Сразу же предъявив себя как сильного и лишь до определённой, очень тонкой грани уравновешенного противника, Расти даже контраст своего вида и прозвища сумел превратить в преимущество. Бритым налысо он выглядел ещё более угрожающе и первые дни ходил мрачный, давя суровостью, притворным неумением улыбаться всех, кто привык начинать знакомства с драк и ссор. Это был его способ занять место в коллективе. Он сознательно выставлял свою хмурую силу напоказ, преувеличивал и умело бравировал ею, и вскоре даже самым тупым становилось понятно, что он не замедлит ею воспользоваться. И не замедлил, когда несколько наших агрессивных идиотов – и Квинси в том числе, – сбившись в нервировавшую всех группку, попытались потеснить Расти в его правах. Подсмотрев и скопировав мою модель поведения, они неосмотрительно ввязались в ссору, не уяснив того, что орать на Расти – это исключительно моя привилегия, по крохам выдаваемая мне все почти четыре года нашего знакомства. Вот и теперь Квинси сильно заблуждался, когда решил, что раз уж я и Расти вот уже два дня разговариваем сквозь зубы, то можно прийти ко мне и безопасно поупражняться в остроумии. Ошибка. Наши с Расти ссоры всегда были с пометкой «внутренние» и на внешний мир никак не влияли. Мы могли даже подраться, но стоило – пусть и через секунду после нашей обоюдно вырвавшейся ненависть друг к другу, – хоть кому-нибудь зацепить одного из нас, как мы оставляли выяснение своих отношений и всю пылкость помноженной на двоих ярости направляли на обидчика. Такая вот непостижимая для многих и очень ценная особенность нашей дружбы.
– Что доктор сказал? – сбросив раздражение на Квинси, Расти соизволил поинтересоваться моим самочувствием. Всё ещё сиплый и чихающий он только сейчас заметил, что мне тоже перепало заболеть, и, видно, переставал обижаться на собственные сопли.
– Не маршировать, не бегать, не прыгать. На три дня пока.
– Здо́рово, – тут же позавидовал Расти. – Отдохнёшь, расслабишься. Прям курорт, а не армия.
Я вспыхнул от его глупой зависти и нежелания увидеть мою ситуацию в целом.
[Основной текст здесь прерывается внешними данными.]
(** Association requests, on every input: the parser never reads out of
    bounds, returns the station address, capability and listen interval of
    exactly the association and reassociation requests of at least 28 bytes,
    and -EINVAL for anything else. *)
Theorem parse_assoc_req_spec frame_buf :
  Forall is_u8 frame_buf →
  let u16 k := u16_from_le_bytes (nth k frame_buf 0%Z) (nth (k + 1) frame_buf 0%Z) in
  parse_assoc_req frame_buf =
  Done (if decide (28 ≤ length frame_buf ∧ assoc_request (nth 0 frame_buf 0%Z))
        then Ok (take 6 (drop 10 frame_buf), u16 24, u16 26)
        else Err EINVAL).
Proof.
  intros HF. cbv zeta. unfold parse_assoc_req. case_decide as Hl.
  { rewrite decide_False; [done|lia]. }
  rewrite (index_nth _ 0 0%Z), (index_nth _ 1 0%Z), (index_nth _ 24 0%Z), (index_nth _ 25 0%Z),
    (index_nth _ 26 0%Z), (index_nth _ 27 0%Z), subslice_done by lia.
  cbn [mbind outcome_bind]. cbv zeta. rewrite copy_from_slice_done by list_len.
  assert (is_u8 (nth 0 frame_buf 0%Z)) as Hb.
  { destruct frame_buf; [simpl in Hl; lia|]. by apply Forall_cons in HF as []. }
  rewrite assoc_request_test by done.
  destruct (decide (assoc_request (nth 0 frame_buf 0%Z))) as [Ha|Ha].
  - rewrite bool_decide_false by tauto. rewrite decide_True; [done|]. split; [lia|done].
  - rewrite bool_decide_true by done. rewrite decide_False; [done|tauto].
Qed.

Lemma parse_assoc_req_spec_witness :
  parse_assoc_req ([0; 0] ++ replicate 8 0 ++ [1; 2; 3; 4; 5; 6] ++ replicate 8 0 ++ [1; 4; 10; 0])%Z
  = Done (Ok ([1; 2; 3; 4; 5; 6], 1025, 10)%Z).
Proof.
  apply (parse_assoc_req_spec
    ([0; 0] ++ replicate 8 0 ++ [1; 2; 3; 4; 5; 6] ++ replicate 8 0 ++ [1; 4; 10; 0])%Z). vm_decide.
Defined.

(** Association responses reach the station they are for: the frame is
    addressed to it, carries the status code unchanged, and its AID field is
    the 14-bit association id under the two set marker bits, so stations with
    different ids below 2^14 are told different ones. *)
Theorem assoc_resp_roundtrip sta_mac bssid aid status_code buf n buf' :
  length sta_mac = 6 → length bssid = 6 → is_u16 aid → is_u16 status_code →
  build_assoc_resp sta_mac bssid aid status_code buf = Done (Ok n, buf') →
  let u16 k := u16_from_le_bytes (nth k buf' 0%Z) (nth (k + 1) buf' 0%Z) in
  take 6 (drop 4 buf') = sta_mac ∧ u16 26 = status_code ∧
  bits 0 14 (u16 28) = (aid mod 2 ^ 14)%Z ∧ bits 14 2 (u16 28) = 3%Z.
Proof.
  intros Hs Hb Ha Hst Hbuild.
  destruct (builds_ok_inv _ _ (Builds0 := assoc_resp_builds sta_mac bssid aid status_code Hs Hb)
    _ _ _ Hbuild) as (Hn & _ & Ht & _).
  cbv zeta. rewrite <-(take_drop n buf'), Ht. clear Ht Hbuild.
  do 6 (destruct sta_mac as [|? sta_mac]; [done|]). destruct sta_mac; [|done].
  do 6 (destruct bssid as [|? bssid]; [done|]). destruct bssid; [|done].
  unfold assoc_resp_frame, mgmt_header. cbn -[Z.lor bits u16_from_le_bytes Z.pow Z.modulo].
  assert (is_u16 (Z.lor 0xC000 (bits 0 14 aid))) as Hu.
  { apply is_uint_lor; [vm_decide|]. apply (is_uint_mono 14); [lia|]. by apply bits_uint. }
  rewrite !u16_from_to by done.
  split_and!; [done..| |].
  - rewrite bits_lor. change (bits 0 14 0xC000) with 0%Z. rewrite Z.lor_0_l.
    rewrite (bits_small 14 (bits 0 14 aid)) by uint. by rewrite bits_div, Z.div_1_r by lia.
  - rewrite bits_lor. change (bits 14 2 0xC000) with 3%Z.
    by rewrite (bits_above 14 2 (bits 0 14 aid)) by uint.
Qed.

Lemma assoc_resp_roundtrip_witness :
  let buf' := assoc_resp_frame [6; 5; 4; 3; 2; 1]%Z [1; 2; 3; 4; 5; 6]%Z 7 1 in
  let u16 k := u16_from_le_bytes (nth k buf' 0%Z) (nth (k + 1) buf' 0%Z) in
  take 6 (drop 4 buf') = [6; 5; 4; 3; 2; 1]%Z ∧ u16 26 = 1%Z ∧
  bits 0 14 (u16 28) = (7 mod 2 ^ 14)%Z ∧ bits 14 2 (u16 28) = 3%Z.
Proof.
  apply (assoc_resp_roundtrip [6; 5; 4; 3; 2; 1]%Z [1; 2; 3; 4; 5; 6]%Z 7 1 (replicate 40 0%Z) 40);
    [done|done|vm_decide|vm_decide|by vm_compute].
Defined.

(** Starting and stopping beaconing: the enable sequence leaves the timer
    with the requested period (100 time units for 0) and calibration on, the
    arbiter in access point mode and the beacon queue started last; the
    disable sequence clears the timer and the mode and flushes the queue, so
    that run after any sequence of writes it stops them. *)
Theorem bss_sync_sequence_effect beacon_period enable buf n buf' :
  is_u16 beacon_period →
  build_ap_bss_sync_sequence beacon_period enable buf = Done (Ok n, buf') →
  let ops := take n buf' in
  if enable then
    bits 0 16 (last_write ops LPON_T0TPCR) =
      (if decide (beacon_period = 0%Z) then 100%Z else beacon_period) ∧
    bits 16 16 (last_write ops LPON_T0TPCR) = 0x8000%Z ∧
    last_write ops ARB_SCR = 1%Z ∧ last ops = Some (ARB_BCNQCR0 ↤ 1%Z)
  else
    ∀ before : list RegWriteOp,
      let w := last_write (before ++ ops) in
      w LPON_T0TPCR = 0%Z ∧ w LPON_MPTCR0 = 0%Z ∧ w ARB_SCR = 0%Z ∧ w ARB_BCNQCR1 = 1%Z.
Proof.
  intros Hp Hb. destruct (builds_ok_inv _ _ _ _ _ Hb) as (_ & _ & Ht & _). cbv zeta. rewrite Ht.
  destruct enable; cbn [bss_sync_ops].
  - assert (last_write (bss_sync_enable_seq (beacon_period_tu beacon_period)) LPON_T0TPCR =
      Z.lor (bits 0 16 (beacon_period_tu beacon_period)) 0x80000000) as ->.
    { rewrite <-(mask_bits _ 0xFFFF 16) by done. done. }
    assert (is_u16 (beacon_period_tu beacon_period)).
    { unfold beacon_period_tu. destruct (_ =? _)%Z; [vm_decide|done]. }
    split_and!; [|by bitfield|done..]. bitfield.
    unfold beacon_period_tu. by destruct (Z.eqb_spec beacon_period 0); case_decide.
  - intros before. unfold last_write.
    split_and!; by rewrite filter_app, last_app.
Qed.

Lemma bss_sync_sequence_effect_witness :
  let ops := bss_sync_ops 0 true in
  bits 0 16 (last_write ops LPON_T0TPCR) = (if decide (0 = 0)%Z then 100%Z else 0%Z) ∧
  bits 16 16 (last_write ops LPON_T0TPCR) = 0x8000%Z ∧
  last_write ops ARB_SCR = 1%Z ∧ last ops = Some (ARB_BCNQCR0 ↤ 1%Z).
Proof.
  apply (bss_sync_sequence_effect 0 true (replicate 6 (0 ↤ 0)%Z) 6 (bss_sync_ops 0 true));
    [vm_decide|by vm_compute].
Defined.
– Ну и что здо́рово-то?! Объясни, а то я не понимаю, что весёлого в том, чтобы драить туалеты, пока все будут на стрельбище?!
Расти, задетый моей неблагодарностью его неуклюжему сочувствию, недовольно засопел:
– Чего ты разбухтелся, Тейлор? Можно подумать, это я тебе ноги переломал. Топай с нами на стрельбище, кто мешает?
Рискуя опасно повысить шансы на рекорд по количеству ссор в одну неделю, я всё же не сдержался:
– Никто не мешает, как и тебе, когда ты меня чуть не загрыз из-за своих сопливых чиханий. И тоже не я тебя выгнал на зарядку с акцией «Поймай вирус»!
Расти уже готов был вызвериться на меня, когда из своего угла неосторожно подвякнул Квинси:
– О, голубки ссорятся, – почему-то он решил, что если мы сами кричим, то ничего вокруг не слышим.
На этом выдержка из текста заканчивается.